ACTIVITY:
Once you reach the line that holds "at the start, and" in the listing below, output it and every line after it through the line that holds "(exists s', rtc", word for word.

DATASET RECORDS:

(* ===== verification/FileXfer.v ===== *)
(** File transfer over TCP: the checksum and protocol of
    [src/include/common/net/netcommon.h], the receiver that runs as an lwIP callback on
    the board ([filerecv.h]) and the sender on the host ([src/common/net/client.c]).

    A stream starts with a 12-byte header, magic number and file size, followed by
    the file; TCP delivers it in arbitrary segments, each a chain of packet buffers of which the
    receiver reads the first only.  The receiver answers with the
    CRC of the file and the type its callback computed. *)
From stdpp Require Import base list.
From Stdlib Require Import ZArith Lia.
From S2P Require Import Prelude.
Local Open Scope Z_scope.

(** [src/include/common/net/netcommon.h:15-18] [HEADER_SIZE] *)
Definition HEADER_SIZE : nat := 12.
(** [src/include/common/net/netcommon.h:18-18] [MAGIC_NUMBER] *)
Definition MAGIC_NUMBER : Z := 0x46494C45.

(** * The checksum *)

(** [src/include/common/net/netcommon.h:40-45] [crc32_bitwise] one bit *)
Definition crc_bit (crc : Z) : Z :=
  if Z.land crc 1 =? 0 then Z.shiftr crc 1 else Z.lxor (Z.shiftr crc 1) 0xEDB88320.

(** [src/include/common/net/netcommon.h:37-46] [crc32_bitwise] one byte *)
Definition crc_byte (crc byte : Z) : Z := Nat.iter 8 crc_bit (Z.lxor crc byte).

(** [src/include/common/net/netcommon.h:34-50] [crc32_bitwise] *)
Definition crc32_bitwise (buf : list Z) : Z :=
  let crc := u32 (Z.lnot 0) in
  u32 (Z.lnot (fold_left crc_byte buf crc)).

---

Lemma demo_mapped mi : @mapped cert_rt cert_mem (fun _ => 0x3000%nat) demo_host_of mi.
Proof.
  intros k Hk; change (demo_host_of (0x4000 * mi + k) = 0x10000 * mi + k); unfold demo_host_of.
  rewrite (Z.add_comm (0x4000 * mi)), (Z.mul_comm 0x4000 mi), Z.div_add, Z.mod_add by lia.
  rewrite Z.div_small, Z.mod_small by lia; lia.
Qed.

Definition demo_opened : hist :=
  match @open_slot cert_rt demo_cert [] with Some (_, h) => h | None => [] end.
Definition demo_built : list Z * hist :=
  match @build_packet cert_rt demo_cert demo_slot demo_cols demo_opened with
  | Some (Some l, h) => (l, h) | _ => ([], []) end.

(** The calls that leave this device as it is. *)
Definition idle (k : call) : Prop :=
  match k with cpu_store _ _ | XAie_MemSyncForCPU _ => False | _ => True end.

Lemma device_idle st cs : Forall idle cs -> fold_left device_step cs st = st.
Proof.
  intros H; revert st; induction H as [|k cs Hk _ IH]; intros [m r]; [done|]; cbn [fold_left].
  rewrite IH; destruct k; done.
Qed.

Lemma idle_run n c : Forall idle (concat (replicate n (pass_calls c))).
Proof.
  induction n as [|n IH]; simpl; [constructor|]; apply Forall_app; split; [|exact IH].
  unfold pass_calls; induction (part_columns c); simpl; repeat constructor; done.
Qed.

...

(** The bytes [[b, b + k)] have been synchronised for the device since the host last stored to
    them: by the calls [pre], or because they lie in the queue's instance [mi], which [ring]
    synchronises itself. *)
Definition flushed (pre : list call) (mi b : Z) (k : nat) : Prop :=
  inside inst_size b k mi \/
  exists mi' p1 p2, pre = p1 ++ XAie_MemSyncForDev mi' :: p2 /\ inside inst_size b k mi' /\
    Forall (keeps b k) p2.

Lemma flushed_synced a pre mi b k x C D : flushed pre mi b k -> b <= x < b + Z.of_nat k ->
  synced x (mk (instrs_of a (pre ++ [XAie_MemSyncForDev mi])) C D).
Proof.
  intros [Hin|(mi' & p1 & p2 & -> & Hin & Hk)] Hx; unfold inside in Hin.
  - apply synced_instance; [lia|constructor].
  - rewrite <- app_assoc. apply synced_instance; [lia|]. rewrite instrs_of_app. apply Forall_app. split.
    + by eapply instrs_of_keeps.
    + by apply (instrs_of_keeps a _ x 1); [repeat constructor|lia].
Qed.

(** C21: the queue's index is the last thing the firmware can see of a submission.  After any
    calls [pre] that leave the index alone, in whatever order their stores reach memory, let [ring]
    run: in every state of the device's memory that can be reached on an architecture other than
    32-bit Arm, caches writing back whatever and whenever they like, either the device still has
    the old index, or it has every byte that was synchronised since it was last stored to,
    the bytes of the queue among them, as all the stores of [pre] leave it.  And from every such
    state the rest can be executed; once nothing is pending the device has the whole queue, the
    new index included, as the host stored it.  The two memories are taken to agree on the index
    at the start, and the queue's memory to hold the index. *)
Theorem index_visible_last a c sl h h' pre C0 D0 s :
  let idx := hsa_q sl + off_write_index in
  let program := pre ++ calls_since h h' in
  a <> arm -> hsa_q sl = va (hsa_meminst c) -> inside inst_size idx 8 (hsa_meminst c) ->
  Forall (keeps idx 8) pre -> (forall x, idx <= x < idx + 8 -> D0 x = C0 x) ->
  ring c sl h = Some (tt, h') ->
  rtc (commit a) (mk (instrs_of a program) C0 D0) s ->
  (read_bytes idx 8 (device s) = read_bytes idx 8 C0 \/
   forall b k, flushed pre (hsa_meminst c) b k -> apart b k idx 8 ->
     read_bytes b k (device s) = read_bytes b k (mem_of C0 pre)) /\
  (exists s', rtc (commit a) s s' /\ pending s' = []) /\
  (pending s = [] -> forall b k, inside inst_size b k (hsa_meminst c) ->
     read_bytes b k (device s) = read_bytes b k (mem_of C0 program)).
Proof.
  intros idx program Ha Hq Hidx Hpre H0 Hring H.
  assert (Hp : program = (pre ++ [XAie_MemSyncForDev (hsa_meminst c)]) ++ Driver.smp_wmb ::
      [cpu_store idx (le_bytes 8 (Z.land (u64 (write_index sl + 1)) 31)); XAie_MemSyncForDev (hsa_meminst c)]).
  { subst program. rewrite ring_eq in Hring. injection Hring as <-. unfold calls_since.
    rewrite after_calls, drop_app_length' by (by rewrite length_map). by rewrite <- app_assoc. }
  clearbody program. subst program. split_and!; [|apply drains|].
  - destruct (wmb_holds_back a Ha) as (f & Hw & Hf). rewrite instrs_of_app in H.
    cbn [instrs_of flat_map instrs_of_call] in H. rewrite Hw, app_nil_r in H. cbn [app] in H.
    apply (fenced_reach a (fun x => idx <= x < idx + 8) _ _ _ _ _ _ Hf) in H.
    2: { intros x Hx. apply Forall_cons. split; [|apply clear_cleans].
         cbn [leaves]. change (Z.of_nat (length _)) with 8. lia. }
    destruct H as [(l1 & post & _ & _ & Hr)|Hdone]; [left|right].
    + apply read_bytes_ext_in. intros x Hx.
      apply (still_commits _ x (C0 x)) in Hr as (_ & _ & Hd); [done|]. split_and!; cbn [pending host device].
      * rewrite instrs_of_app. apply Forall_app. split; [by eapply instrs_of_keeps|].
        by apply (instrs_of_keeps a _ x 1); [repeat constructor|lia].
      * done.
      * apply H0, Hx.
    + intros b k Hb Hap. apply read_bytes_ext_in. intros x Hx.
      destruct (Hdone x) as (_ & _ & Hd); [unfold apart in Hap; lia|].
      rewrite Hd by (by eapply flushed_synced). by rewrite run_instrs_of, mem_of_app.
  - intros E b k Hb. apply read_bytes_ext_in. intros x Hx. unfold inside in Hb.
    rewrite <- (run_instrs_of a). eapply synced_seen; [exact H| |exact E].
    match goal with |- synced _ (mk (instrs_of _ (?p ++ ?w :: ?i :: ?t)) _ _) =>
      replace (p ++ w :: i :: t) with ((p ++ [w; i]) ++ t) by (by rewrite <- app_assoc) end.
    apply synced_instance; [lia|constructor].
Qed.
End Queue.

SOLVED PROBLEM:
    at the start, and the queue's memory to hold the index. *)
Theorem index_visible_last a c sl h h' pre C0 D0 s :
  let idx := hsa_q sl + off_write_index in
  let program := pre ++ calls_since h h' in
  a <> arm -> hsa_q sl = va (hsa_meminst c) -> inside inst_size idx 8 (hsa_meminst c) ->
  Forall (keeps idx 8) pre -> (forall x, idx <= x < idx + 8 -> D0 x = C0 x) ->
  ring c sl h = Some (tt, h') ->
  rtc (commit a) (mk (instrs_of a program) C0 D0) s ->
  (read_bytes idx 8 (device s) = read_bytes idx 8 C0 \/
   forall b k, flushed pre (hsa_meminst c) b k -> apart b k idx 8 ->
     read_bytes b k (device s) = read_bytes b k (mem_of C0 pre)) /\
  (exists s', rtc (commit a) s s' /\ pending s' = []) /\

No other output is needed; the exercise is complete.